--- START ---
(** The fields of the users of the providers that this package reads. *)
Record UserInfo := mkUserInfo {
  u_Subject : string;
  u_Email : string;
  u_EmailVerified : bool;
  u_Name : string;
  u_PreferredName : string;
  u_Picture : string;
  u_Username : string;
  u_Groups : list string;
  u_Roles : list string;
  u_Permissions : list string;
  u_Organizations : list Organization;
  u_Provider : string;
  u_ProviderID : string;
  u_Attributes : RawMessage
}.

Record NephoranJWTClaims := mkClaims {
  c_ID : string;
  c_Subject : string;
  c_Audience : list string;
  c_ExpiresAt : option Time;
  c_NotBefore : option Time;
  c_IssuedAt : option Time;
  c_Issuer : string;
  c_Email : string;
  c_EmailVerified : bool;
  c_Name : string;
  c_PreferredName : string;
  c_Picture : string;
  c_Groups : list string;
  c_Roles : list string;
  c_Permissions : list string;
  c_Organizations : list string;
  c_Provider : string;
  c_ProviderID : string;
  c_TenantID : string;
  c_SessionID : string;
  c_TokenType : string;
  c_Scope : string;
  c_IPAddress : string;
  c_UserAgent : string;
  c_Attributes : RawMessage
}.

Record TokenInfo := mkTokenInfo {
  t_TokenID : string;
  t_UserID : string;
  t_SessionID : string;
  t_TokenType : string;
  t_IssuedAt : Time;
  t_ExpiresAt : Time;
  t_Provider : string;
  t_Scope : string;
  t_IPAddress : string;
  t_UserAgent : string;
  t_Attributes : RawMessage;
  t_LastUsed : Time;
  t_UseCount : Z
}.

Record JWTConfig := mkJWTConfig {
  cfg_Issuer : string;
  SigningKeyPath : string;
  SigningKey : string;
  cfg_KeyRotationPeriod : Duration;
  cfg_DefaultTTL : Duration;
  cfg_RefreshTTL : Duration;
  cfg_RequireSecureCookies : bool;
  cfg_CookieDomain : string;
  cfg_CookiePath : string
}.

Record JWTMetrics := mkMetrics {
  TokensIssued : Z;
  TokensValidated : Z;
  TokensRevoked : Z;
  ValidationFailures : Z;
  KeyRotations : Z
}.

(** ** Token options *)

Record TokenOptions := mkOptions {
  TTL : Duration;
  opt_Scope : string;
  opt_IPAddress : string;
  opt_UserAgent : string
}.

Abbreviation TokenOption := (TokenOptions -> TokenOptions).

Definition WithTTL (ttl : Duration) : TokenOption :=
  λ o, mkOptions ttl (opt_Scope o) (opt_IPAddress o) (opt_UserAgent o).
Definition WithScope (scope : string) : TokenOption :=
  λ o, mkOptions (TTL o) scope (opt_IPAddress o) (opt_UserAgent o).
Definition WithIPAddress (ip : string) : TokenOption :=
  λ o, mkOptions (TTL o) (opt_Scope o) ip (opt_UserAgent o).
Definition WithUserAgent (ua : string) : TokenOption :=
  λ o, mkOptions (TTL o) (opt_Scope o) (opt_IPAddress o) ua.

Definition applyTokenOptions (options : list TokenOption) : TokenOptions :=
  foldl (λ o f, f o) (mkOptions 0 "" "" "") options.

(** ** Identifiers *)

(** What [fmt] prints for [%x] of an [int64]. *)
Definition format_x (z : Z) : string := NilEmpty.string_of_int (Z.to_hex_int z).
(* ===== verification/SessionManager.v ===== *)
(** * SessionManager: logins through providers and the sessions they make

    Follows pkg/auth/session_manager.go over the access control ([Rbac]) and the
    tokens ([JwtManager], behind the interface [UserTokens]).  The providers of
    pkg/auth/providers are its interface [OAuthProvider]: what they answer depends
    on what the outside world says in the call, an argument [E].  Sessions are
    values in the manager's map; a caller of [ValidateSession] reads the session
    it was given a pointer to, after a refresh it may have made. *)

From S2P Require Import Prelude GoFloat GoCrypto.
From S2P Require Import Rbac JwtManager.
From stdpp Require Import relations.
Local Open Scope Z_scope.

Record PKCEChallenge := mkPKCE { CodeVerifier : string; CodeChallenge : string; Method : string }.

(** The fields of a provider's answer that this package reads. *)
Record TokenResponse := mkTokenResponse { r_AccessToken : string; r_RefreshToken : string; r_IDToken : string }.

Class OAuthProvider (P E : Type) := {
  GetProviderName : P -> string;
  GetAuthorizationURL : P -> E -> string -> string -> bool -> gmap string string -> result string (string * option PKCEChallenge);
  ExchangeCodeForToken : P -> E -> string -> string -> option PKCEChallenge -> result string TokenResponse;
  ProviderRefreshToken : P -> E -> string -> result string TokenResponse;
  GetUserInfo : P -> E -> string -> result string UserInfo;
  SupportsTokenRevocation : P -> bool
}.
--- END ---
Work required
An exact copy of the lines from the one containing "From stdpp Require Import relations." through the end of the data above is the whole answer.

Response area
From stdpp Require Import relations.
Local Open Scope Z_scope.

Record PKCEChallenge := mkPKCE { CodeVerifier : string; CodeChallenge : string; Method : string }.

(** The fields of a provider's answer that this package reads. *)
Record TokenResponse := mkTokenResponse { r_AccessToken : string; r_RefreshToken : string; r_IDToken : string }.

Class OAuthProvider (P E : Type) := {
  GetProviderName : P -> string;
  GetAuthorizationURL : P -> E -> string -> string -> bool -> gmap string string -> result string (string * option PKCEChallenge);
  ExchangeCodeForToken : P -> E -> string -> string -> option PKCEChallenge -> result string TokenResponse;
  ProviderRefreshToken : P -> E -> string -> result string TokenResponse;
  GetUserInfo : P -> E -> string -> result string UserInfo;
  SupportsTokenRevocation : P -> bool
}.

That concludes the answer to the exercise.